_Stored data:_
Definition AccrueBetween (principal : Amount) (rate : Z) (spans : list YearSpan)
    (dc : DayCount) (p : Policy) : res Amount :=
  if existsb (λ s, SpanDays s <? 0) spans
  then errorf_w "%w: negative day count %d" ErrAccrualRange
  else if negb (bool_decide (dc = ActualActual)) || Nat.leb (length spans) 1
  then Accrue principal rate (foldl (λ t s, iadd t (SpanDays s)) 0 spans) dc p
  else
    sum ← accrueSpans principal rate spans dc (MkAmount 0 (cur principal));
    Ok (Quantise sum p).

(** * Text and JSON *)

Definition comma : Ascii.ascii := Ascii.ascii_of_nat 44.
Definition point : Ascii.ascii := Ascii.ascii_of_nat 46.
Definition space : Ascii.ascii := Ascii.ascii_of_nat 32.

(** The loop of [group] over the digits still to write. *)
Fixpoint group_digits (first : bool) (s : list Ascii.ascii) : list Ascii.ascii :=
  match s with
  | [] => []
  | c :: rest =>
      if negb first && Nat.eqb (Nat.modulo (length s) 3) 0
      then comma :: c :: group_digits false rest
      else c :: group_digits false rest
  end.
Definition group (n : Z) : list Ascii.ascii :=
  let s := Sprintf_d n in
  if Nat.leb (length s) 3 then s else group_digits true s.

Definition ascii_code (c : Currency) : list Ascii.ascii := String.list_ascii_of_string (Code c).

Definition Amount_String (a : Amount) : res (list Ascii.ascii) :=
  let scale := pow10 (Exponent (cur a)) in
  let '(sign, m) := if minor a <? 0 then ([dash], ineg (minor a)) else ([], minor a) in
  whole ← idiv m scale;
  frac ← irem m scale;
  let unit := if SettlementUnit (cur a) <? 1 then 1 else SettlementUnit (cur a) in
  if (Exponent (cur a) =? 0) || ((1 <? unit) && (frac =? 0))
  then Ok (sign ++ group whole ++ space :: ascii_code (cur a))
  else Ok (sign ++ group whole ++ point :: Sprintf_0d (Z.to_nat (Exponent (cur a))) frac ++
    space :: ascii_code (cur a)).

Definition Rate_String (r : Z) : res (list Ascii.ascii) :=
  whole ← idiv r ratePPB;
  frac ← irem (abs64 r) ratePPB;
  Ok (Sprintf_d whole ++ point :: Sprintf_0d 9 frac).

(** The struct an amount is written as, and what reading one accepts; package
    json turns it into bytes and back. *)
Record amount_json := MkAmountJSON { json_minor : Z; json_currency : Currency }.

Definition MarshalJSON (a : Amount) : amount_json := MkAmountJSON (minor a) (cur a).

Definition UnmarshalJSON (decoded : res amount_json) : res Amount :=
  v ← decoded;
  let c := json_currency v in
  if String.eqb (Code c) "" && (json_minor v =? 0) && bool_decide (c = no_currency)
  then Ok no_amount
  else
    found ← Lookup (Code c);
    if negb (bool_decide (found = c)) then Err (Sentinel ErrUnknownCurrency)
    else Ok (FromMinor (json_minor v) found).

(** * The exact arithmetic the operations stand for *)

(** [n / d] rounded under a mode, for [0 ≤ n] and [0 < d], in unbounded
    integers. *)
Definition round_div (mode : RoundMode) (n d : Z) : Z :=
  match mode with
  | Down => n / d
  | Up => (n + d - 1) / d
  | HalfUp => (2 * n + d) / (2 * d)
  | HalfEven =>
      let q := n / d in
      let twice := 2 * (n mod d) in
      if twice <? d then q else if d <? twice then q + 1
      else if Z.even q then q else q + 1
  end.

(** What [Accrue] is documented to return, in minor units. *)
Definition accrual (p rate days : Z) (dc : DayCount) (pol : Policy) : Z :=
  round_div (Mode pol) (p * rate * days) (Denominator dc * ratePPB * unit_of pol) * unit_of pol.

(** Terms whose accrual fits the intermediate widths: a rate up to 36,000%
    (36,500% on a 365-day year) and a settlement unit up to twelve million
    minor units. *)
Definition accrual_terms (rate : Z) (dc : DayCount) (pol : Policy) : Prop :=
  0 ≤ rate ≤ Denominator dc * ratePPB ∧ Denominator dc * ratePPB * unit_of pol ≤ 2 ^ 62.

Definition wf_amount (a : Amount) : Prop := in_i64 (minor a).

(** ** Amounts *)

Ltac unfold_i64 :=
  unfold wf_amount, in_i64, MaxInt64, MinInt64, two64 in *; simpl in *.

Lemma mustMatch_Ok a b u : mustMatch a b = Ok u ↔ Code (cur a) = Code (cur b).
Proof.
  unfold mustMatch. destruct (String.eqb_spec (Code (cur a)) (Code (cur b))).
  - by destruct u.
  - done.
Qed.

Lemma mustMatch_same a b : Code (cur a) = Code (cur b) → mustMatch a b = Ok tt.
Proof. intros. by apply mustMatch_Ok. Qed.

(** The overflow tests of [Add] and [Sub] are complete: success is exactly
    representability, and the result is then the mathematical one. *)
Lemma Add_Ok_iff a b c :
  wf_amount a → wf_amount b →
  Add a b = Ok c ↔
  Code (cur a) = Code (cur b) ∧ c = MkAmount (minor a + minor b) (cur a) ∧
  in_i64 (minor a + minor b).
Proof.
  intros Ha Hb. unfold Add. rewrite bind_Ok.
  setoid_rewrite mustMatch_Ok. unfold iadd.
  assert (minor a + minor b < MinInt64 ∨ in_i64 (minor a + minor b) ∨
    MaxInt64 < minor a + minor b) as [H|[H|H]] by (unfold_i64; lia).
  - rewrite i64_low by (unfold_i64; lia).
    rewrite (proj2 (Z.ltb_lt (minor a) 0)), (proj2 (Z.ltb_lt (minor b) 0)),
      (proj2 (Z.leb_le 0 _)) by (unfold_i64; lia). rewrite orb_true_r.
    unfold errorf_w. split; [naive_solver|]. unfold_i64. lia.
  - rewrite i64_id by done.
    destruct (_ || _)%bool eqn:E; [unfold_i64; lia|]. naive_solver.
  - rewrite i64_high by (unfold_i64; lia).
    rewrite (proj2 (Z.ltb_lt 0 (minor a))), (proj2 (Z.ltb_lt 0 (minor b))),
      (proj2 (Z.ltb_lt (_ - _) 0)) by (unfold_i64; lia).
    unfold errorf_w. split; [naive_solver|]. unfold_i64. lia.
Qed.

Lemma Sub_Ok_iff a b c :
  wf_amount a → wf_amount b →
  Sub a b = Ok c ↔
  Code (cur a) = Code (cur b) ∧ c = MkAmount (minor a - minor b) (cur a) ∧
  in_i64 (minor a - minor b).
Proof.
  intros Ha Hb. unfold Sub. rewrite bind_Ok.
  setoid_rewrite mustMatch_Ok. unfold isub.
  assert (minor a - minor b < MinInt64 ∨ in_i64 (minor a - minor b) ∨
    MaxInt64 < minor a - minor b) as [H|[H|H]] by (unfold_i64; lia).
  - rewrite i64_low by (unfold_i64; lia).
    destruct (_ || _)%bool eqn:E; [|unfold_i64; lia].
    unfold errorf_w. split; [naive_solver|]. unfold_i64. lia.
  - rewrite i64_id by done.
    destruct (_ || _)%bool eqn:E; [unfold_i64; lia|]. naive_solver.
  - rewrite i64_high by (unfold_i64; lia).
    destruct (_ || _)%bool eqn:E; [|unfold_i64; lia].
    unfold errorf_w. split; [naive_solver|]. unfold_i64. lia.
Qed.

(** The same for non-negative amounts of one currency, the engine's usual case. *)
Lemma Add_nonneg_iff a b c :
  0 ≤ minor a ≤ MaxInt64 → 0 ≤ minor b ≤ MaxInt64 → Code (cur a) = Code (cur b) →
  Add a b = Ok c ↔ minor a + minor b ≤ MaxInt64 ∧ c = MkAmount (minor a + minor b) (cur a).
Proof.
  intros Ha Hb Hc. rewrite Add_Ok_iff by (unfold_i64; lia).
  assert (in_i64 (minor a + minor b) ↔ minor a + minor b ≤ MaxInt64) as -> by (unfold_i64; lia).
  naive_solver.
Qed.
...
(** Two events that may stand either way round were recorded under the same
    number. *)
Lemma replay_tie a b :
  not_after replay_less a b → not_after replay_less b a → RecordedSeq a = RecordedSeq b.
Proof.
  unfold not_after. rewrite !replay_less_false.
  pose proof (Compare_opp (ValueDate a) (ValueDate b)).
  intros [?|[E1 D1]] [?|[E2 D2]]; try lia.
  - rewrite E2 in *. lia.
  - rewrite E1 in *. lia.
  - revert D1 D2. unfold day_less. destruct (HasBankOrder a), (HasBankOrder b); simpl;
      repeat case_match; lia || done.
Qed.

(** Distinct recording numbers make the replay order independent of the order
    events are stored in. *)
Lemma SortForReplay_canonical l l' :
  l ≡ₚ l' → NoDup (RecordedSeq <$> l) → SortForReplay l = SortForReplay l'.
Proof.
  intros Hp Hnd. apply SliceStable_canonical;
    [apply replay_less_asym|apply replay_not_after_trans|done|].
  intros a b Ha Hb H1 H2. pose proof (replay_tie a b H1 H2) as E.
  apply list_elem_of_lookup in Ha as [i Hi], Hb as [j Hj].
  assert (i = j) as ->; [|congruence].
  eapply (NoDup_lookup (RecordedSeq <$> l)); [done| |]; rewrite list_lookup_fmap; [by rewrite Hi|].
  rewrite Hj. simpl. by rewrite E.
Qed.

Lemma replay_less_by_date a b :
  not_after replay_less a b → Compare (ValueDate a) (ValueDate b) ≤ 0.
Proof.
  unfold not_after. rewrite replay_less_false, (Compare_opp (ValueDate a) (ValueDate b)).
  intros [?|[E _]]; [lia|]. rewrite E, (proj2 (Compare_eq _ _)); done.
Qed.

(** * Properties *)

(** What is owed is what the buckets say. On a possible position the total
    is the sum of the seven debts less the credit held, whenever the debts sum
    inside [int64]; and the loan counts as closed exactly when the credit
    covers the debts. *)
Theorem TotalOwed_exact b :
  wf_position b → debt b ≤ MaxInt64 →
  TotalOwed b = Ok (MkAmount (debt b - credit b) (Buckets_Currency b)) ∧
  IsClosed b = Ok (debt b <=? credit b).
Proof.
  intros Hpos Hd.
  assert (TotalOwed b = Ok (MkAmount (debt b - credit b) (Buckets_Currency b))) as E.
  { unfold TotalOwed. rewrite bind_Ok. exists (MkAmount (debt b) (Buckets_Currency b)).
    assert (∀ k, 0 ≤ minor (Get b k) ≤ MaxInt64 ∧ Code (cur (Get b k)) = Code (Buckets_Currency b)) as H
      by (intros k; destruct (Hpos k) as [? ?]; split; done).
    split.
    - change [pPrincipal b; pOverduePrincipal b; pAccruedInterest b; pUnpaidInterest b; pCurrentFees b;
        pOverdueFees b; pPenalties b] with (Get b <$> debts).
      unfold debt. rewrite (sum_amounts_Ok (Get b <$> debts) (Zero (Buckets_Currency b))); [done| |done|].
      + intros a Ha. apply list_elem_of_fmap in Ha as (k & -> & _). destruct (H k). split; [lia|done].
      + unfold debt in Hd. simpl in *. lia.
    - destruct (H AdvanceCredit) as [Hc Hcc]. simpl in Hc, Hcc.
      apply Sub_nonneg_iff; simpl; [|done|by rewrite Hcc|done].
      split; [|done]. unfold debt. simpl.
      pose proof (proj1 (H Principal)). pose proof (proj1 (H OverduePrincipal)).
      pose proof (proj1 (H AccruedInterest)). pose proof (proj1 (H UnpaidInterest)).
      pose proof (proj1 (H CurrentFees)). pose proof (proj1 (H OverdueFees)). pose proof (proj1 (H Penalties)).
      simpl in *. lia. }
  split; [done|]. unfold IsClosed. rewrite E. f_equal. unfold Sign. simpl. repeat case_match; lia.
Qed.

_Work instruction:_
After locating the line with "(** What [Accrue]" in the material above, return it and each line after it exactly, ending at the line with "in_i64 (minor a + minor b).".

_Answer to this exercise:_
(** What [Accrue] is documented to return, in minor units. *)
Definition accrual (p rate days : Z) (dc : DayCount) (pol : Policy) : Z :=
  round_div (Mode pol) (p * rate * days) (Denominator dc * ratePPB * unit_of pol) * unit_of pol.

(** Terms whose accrual fits the intermediate widths: a rate up to 36,000%
    (36,500% on a 365-day year) and a settlement unit up to twelve million
    minor units. *)
Definition accrual_terms (rate : Z) (dc : DayCount) (pol : Policy) : Prop :=
  0 ≤ rate ≤ Denominator dc * ratePPB ∧ Denominator dc * ratePPB * unit_of pol ≤ 2 ^ 62.

Definition wf_amount (a : Amount) : Prop := in_i64 (minor a).

(** ** Amounts *)

Ltac unfold_i64 :=
  unfold wf_amount, in_i64, MaxInt64, MinInt64, two64 in *; simpl in *.

Lemma mustMatch_Ok a b u : mustMatch a b = Ok u ↔ Code (cur a) = Code (cur b).
Proof.
  unfold mustMatch. destruct (String.eqb_spec (Code (cur a)) (Code (cur b))).
  - by destruct u.
  - done.
Qed.

Lemma mustMatch_same a b : Code (cur a) = Code (cur b) → mustMatch a b = Ok tt.
Proof. intros. by apply mustMatch_Ok. Qed.

(** The overflow tests of [Add] and [Sub] are complete: success is exactly
    representability, and the result is then the mathematical one. *)
Lemma Add_Ok_iff a b c :
  wf_amount a → wf_amount b →
  Add a b = Ok c ↔
  Code (cur a) = Code (cur b) ∧ c = MkAmount (minor a + minor b) (cur a) ∧
  in_i64 (minor a + minor b).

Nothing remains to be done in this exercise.